* **Data extracts**
+---+

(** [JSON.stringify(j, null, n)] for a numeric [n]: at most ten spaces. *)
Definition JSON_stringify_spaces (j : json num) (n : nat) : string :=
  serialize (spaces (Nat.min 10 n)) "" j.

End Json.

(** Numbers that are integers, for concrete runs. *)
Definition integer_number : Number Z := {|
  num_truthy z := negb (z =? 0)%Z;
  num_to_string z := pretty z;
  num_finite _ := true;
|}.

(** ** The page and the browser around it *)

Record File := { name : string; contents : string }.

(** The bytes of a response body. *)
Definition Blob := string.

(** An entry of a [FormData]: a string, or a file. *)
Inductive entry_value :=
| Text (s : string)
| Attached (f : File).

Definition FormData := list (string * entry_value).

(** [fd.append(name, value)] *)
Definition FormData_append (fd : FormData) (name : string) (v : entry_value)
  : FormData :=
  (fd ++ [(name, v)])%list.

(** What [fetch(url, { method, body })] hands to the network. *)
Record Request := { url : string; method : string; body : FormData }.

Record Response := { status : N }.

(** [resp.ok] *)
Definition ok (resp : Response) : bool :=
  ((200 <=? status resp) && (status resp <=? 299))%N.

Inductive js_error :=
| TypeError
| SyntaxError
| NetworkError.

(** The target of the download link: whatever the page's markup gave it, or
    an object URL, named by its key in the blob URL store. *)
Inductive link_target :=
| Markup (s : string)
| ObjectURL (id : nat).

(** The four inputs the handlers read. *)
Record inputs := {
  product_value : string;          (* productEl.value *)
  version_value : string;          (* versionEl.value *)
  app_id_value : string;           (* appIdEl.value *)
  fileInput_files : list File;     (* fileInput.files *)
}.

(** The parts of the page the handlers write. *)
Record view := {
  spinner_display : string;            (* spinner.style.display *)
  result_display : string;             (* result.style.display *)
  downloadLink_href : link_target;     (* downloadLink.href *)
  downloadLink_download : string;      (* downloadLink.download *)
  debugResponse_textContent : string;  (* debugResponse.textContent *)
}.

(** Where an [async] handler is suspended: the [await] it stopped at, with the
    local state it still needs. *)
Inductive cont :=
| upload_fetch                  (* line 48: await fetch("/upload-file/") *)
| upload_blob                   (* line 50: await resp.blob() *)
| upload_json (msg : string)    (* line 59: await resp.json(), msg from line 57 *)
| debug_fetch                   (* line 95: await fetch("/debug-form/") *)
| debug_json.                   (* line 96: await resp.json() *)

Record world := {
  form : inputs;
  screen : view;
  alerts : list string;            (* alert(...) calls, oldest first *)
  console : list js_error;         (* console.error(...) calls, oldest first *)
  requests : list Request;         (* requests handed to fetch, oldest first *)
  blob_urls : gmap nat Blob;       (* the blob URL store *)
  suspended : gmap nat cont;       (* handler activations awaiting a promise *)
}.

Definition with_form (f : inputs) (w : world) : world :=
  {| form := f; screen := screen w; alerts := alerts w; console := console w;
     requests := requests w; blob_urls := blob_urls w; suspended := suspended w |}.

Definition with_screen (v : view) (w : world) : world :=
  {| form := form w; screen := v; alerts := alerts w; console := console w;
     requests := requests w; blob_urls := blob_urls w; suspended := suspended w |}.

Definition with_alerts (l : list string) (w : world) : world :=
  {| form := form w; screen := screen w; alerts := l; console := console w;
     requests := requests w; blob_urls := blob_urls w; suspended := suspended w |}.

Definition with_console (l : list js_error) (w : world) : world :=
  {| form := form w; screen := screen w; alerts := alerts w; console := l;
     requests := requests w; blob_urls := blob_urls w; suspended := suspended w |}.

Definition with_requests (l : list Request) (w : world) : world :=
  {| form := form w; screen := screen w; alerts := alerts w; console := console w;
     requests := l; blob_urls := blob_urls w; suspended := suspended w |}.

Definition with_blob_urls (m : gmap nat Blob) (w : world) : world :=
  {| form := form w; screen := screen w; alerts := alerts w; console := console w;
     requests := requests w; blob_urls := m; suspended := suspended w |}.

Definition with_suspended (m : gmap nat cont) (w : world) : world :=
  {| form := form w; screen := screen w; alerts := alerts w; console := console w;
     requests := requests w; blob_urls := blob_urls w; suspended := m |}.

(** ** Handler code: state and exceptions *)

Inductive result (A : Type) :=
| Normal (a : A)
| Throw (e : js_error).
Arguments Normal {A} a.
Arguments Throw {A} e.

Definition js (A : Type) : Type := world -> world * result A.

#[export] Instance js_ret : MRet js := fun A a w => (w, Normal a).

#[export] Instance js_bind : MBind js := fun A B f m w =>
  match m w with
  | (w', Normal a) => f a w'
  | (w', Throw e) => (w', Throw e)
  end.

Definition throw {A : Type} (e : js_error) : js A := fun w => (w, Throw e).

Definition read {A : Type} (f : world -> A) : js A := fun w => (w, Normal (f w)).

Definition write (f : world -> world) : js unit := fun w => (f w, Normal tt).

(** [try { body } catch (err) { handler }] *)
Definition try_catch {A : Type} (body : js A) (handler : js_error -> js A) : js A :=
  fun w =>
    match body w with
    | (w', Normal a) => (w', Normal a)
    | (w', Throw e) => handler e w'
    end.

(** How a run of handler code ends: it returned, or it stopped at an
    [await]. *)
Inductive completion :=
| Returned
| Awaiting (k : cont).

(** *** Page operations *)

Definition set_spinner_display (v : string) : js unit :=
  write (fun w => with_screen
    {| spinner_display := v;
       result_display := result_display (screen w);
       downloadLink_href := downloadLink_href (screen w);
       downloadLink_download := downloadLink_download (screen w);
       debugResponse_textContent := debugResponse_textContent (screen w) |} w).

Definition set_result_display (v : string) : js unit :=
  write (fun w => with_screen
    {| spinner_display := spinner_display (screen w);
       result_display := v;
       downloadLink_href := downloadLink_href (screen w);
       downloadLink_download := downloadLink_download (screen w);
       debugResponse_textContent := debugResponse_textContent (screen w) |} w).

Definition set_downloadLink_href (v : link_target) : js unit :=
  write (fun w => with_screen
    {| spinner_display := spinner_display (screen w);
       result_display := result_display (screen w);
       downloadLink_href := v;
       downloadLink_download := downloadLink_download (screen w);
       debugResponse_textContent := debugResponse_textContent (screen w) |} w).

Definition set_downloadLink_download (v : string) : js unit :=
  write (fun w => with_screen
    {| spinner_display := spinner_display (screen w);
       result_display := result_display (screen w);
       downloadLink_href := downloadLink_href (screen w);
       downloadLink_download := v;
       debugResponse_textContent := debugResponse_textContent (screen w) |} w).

+---+

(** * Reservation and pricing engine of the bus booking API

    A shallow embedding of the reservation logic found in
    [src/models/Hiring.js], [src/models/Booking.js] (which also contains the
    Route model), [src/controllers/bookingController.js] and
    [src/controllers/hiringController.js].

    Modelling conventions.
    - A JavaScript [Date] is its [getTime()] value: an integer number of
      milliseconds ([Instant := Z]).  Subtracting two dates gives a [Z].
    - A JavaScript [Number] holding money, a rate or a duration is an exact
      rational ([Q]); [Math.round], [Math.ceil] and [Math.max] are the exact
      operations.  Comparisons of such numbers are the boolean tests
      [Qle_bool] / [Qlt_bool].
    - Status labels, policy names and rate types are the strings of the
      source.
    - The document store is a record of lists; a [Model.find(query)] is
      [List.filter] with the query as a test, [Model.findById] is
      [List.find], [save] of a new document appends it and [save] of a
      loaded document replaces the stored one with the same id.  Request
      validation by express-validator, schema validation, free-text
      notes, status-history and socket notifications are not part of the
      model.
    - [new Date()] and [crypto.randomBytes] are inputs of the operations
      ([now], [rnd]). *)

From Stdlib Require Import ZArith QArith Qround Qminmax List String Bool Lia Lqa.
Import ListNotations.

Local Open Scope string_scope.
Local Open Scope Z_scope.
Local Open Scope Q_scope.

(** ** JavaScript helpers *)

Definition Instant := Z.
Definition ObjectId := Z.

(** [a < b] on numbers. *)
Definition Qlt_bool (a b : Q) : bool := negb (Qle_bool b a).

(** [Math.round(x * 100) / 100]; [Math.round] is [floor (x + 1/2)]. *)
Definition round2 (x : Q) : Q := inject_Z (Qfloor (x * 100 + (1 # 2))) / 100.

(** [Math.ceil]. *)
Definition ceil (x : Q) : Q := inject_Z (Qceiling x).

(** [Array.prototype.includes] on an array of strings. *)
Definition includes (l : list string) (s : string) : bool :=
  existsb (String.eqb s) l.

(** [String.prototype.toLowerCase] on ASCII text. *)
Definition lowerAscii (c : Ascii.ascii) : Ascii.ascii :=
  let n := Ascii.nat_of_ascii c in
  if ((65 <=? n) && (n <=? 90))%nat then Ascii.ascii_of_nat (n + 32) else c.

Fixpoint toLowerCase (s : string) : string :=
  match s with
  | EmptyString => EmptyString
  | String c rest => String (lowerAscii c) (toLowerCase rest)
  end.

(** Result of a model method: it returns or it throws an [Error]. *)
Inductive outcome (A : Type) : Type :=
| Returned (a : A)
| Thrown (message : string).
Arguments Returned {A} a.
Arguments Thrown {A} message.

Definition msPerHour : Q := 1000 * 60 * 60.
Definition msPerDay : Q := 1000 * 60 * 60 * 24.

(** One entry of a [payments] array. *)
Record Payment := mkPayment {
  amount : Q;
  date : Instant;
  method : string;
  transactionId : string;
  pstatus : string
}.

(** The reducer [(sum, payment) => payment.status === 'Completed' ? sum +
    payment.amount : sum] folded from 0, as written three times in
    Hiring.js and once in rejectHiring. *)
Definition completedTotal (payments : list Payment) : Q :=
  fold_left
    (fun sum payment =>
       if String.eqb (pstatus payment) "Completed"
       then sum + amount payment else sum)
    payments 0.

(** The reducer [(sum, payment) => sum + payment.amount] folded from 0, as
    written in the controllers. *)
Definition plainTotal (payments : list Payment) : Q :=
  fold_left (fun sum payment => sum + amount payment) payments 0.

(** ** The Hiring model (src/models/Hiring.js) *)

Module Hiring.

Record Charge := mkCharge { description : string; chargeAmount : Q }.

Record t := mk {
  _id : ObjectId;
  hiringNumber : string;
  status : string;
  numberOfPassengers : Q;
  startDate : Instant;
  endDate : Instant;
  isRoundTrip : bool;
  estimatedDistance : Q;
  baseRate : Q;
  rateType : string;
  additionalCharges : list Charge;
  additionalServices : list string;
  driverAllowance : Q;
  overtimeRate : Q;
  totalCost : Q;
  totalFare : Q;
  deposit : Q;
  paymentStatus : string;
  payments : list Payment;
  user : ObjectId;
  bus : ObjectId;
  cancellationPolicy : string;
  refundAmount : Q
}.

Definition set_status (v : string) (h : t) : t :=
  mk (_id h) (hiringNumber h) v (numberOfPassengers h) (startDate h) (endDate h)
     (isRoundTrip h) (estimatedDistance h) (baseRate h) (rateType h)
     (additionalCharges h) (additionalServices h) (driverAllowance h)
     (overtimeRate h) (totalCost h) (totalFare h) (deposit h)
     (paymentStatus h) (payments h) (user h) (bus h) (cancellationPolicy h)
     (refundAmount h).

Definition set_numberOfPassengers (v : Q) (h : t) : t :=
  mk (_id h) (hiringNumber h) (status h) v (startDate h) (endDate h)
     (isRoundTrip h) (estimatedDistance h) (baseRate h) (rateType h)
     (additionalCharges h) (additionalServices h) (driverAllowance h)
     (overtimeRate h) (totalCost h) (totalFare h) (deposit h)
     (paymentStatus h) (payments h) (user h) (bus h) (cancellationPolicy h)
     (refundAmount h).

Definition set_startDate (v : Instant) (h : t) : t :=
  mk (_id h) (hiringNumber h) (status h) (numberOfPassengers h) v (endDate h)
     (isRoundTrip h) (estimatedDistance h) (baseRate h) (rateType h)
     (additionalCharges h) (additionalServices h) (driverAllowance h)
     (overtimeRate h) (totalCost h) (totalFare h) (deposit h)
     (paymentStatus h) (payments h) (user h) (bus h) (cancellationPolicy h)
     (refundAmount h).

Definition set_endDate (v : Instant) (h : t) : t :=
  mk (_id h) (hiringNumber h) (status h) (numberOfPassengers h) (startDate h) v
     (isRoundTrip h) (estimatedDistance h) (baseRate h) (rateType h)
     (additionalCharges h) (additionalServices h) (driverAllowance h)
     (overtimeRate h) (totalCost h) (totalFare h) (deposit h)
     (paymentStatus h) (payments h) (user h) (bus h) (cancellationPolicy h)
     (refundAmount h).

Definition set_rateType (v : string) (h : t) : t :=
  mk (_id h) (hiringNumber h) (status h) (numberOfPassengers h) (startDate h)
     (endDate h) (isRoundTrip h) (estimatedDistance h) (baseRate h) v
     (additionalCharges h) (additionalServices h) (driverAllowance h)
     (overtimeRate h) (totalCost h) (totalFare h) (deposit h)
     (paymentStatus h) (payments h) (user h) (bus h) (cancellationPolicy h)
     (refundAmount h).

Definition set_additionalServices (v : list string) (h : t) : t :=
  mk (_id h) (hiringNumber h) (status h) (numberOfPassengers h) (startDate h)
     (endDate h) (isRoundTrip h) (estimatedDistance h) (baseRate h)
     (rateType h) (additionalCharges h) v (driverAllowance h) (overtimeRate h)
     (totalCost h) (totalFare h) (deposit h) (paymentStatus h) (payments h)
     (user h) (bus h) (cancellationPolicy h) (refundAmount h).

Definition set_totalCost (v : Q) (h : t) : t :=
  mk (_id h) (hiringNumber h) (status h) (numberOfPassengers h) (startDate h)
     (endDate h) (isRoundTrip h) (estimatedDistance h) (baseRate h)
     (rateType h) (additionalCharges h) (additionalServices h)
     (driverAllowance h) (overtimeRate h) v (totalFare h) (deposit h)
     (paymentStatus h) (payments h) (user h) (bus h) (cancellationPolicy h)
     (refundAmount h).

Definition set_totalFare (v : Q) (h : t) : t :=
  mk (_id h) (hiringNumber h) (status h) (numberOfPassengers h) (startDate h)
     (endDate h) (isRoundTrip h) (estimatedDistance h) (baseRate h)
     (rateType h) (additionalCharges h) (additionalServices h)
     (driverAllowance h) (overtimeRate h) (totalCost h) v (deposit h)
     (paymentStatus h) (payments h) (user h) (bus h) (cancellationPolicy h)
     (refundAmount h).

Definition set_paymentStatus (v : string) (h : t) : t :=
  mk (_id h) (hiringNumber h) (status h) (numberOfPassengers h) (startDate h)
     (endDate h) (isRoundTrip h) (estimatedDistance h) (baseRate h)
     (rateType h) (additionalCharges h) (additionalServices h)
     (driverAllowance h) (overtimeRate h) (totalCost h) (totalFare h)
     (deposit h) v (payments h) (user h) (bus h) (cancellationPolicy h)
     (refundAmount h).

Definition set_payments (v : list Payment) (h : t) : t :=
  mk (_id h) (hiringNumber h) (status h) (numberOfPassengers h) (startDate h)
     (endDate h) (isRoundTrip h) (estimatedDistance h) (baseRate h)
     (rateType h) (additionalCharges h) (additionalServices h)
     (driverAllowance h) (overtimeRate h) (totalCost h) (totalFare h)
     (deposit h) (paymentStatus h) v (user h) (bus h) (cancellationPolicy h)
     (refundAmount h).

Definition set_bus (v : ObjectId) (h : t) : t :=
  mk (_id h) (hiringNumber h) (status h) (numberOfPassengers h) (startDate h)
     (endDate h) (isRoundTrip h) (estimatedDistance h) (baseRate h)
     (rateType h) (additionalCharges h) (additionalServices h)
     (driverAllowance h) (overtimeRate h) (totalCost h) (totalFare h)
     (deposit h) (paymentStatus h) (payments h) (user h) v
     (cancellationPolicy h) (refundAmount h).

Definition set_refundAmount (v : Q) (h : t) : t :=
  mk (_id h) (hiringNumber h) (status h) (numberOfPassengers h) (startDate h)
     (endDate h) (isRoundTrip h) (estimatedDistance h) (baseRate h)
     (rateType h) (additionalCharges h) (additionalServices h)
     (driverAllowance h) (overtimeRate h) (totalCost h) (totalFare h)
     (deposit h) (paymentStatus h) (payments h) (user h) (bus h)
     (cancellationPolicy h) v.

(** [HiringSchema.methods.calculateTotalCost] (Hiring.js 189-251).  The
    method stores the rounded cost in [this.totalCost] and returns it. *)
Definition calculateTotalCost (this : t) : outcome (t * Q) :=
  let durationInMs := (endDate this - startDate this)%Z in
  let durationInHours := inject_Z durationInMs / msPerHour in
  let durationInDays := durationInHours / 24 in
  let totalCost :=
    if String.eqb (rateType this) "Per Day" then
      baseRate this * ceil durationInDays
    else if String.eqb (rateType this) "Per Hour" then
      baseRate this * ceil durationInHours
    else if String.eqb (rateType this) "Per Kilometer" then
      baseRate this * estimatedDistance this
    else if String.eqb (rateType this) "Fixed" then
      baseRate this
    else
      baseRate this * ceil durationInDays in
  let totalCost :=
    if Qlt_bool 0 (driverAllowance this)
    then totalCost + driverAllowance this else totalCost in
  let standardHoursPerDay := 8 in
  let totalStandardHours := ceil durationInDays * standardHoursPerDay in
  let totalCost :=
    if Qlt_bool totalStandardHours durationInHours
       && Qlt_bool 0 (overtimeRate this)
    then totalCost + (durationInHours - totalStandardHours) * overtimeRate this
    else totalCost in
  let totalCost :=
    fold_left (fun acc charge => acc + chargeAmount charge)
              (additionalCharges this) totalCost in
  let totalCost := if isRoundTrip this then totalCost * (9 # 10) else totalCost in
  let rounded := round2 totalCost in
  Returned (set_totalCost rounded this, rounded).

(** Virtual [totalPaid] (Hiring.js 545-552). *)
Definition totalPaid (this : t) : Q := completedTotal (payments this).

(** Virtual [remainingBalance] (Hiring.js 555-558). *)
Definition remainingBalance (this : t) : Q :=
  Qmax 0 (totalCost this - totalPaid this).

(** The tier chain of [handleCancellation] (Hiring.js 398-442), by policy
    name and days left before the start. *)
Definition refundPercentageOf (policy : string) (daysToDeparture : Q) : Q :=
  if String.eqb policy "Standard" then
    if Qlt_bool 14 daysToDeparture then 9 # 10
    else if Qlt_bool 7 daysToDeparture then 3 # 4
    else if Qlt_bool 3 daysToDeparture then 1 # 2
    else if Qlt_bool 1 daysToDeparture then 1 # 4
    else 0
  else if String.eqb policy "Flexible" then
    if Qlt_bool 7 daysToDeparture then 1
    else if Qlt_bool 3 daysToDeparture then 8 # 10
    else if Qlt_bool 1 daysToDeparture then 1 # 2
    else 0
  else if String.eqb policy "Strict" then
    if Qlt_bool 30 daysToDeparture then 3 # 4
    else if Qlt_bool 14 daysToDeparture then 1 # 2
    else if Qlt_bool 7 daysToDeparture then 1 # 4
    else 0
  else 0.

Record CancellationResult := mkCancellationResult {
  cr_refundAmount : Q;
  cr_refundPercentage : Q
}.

+---+

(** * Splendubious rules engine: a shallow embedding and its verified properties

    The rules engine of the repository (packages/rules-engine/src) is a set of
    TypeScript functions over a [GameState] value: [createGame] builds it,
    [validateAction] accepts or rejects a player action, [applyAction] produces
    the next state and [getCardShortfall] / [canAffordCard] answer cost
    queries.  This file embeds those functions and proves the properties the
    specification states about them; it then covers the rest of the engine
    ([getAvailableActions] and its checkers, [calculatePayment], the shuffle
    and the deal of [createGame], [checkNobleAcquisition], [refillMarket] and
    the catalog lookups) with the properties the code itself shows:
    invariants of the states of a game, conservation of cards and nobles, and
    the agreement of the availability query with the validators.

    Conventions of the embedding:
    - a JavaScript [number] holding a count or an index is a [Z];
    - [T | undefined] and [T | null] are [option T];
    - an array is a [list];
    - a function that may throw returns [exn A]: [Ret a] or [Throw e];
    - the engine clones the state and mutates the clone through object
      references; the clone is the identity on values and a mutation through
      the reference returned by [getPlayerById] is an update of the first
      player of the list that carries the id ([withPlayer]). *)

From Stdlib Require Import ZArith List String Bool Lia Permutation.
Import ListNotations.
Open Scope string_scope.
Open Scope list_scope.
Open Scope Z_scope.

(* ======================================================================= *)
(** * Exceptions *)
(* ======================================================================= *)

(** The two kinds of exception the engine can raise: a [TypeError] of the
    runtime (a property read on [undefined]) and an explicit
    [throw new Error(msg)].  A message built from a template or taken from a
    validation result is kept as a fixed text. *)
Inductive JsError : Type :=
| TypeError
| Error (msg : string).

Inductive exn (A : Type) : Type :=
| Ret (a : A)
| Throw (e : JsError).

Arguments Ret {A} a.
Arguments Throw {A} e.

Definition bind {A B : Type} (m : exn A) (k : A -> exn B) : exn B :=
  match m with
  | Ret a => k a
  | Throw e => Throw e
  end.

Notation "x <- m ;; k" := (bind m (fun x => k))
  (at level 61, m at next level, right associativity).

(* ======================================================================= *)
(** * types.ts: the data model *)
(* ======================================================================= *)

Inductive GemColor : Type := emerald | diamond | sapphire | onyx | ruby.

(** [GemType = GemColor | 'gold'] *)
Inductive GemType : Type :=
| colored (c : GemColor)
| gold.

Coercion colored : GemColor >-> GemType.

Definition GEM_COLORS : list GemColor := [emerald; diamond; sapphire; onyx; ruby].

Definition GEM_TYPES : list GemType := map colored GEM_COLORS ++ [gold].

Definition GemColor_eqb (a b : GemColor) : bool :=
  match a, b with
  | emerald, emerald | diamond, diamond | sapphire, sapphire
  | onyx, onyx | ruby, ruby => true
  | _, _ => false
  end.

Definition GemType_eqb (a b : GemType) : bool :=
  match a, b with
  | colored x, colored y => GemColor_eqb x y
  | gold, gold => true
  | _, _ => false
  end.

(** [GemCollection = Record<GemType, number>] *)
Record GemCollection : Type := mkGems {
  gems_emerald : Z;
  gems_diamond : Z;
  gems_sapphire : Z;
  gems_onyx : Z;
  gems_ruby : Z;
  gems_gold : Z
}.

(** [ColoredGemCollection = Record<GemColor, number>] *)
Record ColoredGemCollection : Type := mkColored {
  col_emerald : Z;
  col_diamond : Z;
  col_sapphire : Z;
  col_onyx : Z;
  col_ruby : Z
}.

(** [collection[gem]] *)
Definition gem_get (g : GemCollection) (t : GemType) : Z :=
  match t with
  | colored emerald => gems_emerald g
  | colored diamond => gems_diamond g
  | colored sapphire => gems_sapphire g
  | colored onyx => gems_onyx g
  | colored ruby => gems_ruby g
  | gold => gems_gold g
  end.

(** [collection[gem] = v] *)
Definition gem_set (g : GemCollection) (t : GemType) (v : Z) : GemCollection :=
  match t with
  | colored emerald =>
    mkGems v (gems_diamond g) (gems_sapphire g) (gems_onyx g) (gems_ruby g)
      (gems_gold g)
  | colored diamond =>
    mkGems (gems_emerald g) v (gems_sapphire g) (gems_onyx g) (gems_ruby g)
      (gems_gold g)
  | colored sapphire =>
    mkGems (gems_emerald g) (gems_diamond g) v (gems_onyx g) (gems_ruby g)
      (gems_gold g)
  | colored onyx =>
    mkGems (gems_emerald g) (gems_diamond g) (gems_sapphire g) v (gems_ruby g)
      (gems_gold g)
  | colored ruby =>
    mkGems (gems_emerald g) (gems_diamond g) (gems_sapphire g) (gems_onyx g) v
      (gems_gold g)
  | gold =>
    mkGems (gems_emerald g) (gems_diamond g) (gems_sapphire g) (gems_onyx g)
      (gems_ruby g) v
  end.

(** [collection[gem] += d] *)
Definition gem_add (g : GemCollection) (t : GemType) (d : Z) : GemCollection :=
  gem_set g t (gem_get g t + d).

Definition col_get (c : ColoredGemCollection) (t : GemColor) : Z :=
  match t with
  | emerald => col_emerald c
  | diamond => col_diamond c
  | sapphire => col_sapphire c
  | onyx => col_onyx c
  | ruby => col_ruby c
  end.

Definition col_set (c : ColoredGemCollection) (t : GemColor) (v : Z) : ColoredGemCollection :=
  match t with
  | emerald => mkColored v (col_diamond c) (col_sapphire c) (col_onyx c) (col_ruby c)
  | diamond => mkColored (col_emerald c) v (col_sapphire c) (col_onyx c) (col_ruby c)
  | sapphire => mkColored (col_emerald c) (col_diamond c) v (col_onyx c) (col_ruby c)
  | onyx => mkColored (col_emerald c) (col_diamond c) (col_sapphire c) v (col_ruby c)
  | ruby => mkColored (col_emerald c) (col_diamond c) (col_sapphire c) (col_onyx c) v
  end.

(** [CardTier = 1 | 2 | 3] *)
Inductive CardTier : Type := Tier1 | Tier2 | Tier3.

+---+

* **Assignment**
Set down precisely the lines above between the line holding "Definition Blob := string." and the line holding "the network. *)", inclusive, and nothing beyond them.

* **Response for this exercise**
Definition Blob := string.

(** An entry of a [FormData]: a string, or a file. *)
Inductive entry_value :=
| Text (s : string)
| Attached (f : File).

Definition FormData := list (string * entry_value).

(** [fd.append(name, value)] *)
Definition FormData_append (fd : FormData) (name : string) (v : entry_value)
  : FormData :=
  (fd ++ [(name, v)])%list.

(** What [fetch(url, { method, body })] hands to the network. *)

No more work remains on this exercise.